>>

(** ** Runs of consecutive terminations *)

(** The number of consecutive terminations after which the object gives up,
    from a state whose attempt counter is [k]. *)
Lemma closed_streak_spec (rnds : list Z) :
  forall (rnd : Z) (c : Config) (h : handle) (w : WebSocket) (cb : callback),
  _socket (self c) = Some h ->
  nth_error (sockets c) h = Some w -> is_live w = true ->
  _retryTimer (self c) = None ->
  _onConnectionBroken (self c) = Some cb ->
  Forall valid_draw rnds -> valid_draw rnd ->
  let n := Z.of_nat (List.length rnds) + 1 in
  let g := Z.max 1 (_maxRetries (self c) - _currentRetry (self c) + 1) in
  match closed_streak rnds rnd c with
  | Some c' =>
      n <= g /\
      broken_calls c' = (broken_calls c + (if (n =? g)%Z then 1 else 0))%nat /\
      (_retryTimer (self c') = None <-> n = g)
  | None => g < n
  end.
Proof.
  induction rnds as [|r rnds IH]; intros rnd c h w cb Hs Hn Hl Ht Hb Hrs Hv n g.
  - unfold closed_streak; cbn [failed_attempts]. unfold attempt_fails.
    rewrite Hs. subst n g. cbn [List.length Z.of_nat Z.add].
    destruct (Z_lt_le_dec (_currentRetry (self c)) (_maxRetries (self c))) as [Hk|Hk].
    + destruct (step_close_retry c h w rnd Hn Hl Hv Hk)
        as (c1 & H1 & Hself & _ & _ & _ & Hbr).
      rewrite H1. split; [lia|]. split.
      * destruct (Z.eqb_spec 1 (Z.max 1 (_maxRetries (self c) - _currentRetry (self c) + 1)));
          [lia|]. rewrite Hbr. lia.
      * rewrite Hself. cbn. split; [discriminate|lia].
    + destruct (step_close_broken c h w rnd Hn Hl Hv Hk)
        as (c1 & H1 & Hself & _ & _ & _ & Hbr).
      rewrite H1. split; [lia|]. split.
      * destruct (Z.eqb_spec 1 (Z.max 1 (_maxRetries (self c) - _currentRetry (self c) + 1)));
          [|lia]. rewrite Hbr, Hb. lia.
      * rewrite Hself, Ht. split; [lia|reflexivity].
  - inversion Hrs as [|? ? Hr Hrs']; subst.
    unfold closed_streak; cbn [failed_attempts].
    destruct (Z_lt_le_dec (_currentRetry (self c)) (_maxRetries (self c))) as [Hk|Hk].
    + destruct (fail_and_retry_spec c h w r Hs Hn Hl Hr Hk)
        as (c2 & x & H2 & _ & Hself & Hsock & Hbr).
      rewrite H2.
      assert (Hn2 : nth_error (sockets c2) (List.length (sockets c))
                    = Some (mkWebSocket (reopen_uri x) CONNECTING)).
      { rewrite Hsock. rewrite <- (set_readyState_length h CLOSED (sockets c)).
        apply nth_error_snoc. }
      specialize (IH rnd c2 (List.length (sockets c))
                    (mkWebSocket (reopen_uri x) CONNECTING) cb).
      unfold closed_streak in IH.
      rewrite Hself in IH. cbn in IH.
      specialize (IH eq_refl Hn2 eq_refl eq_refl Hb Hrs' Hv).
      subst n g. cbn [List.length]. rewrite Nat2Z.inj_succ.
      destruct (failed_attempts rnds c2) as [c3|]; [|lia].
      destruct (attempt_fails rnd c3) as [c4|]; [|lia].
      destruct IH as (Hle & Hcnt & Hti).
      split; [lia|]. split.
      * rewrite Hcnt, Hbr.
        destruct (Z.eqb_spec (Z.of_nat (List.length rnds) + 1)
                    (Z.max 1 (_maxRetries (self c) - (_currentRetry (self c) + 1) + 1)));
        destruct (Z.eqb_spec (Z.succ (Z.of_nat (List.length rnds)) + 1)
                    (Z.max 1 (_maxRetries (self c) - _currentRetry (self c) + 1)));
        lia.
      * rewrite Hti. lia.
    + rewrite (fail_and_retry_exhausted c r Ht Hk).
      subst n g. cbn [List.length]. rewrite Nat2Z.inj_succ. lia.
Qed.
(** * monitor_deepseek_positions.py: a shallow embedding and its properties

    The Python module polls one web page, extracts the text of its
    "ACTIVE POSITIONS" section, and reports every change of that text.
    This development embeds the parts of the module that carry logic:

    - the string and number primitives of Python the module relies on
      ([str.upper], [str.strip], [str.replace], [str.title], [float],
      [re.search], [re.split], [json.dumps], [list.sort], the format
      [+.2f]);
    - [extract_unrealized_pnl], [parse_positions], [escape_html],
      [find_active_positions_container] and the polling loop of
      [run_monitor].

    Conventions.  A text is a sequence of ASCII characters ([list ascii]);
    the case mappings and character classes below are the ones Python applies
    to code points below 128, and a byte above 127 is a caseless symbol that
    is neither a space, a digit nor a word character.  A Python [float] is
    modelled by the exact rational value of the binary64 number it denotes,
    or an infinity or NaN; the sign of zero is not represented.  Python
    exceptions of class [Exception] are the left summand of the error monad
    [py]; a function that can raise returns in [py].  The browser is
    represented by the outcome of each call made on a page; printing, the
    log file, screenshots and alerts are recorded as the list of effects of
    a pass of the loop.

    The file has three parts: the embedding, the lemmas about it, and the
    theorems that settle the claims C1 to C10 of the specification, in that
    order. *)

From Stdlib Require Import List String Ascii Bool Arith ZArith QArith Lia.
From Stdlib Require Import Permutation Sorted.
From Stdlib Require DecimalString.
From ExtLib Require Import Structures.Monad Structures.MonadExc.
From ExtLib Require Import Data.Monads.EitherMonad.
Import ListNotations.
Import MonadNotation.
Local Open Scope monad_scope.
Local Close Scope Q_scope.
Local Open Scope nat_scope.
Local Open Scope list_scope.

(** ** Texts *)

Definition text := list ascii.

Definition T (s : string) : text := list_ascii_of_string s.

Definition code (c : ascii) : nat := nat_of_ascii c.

<<

EXERCISE DIRECTIONS:
What you return must be an exact retyping of the lines above starting at the line with "destruct (Z.eqb_spec (Z.of_nat" and ending at the line with "c r Ht Hk).", and nothing besides.

SOLUTION TO THE PROBLEM:
        destruct (Z.eqb_spec (Z.of_nat (List.length rnds) + 1)
                    (Z.max 1 (_maxRetries (self c) - (_currentRetry (self c) + 1) + 1)));
        destruct (Z.eqb_spec (Z.succ (Z.of_nat (List.length rnds)) + 1)
                    (Z.max 1 (_maxRetries (self c) - _currentRetry (self c) + 1)));
        lia.
      * rewrite Hti. lia.
    + rewrite (fail_and_retry_exhausted c r Ht Hk).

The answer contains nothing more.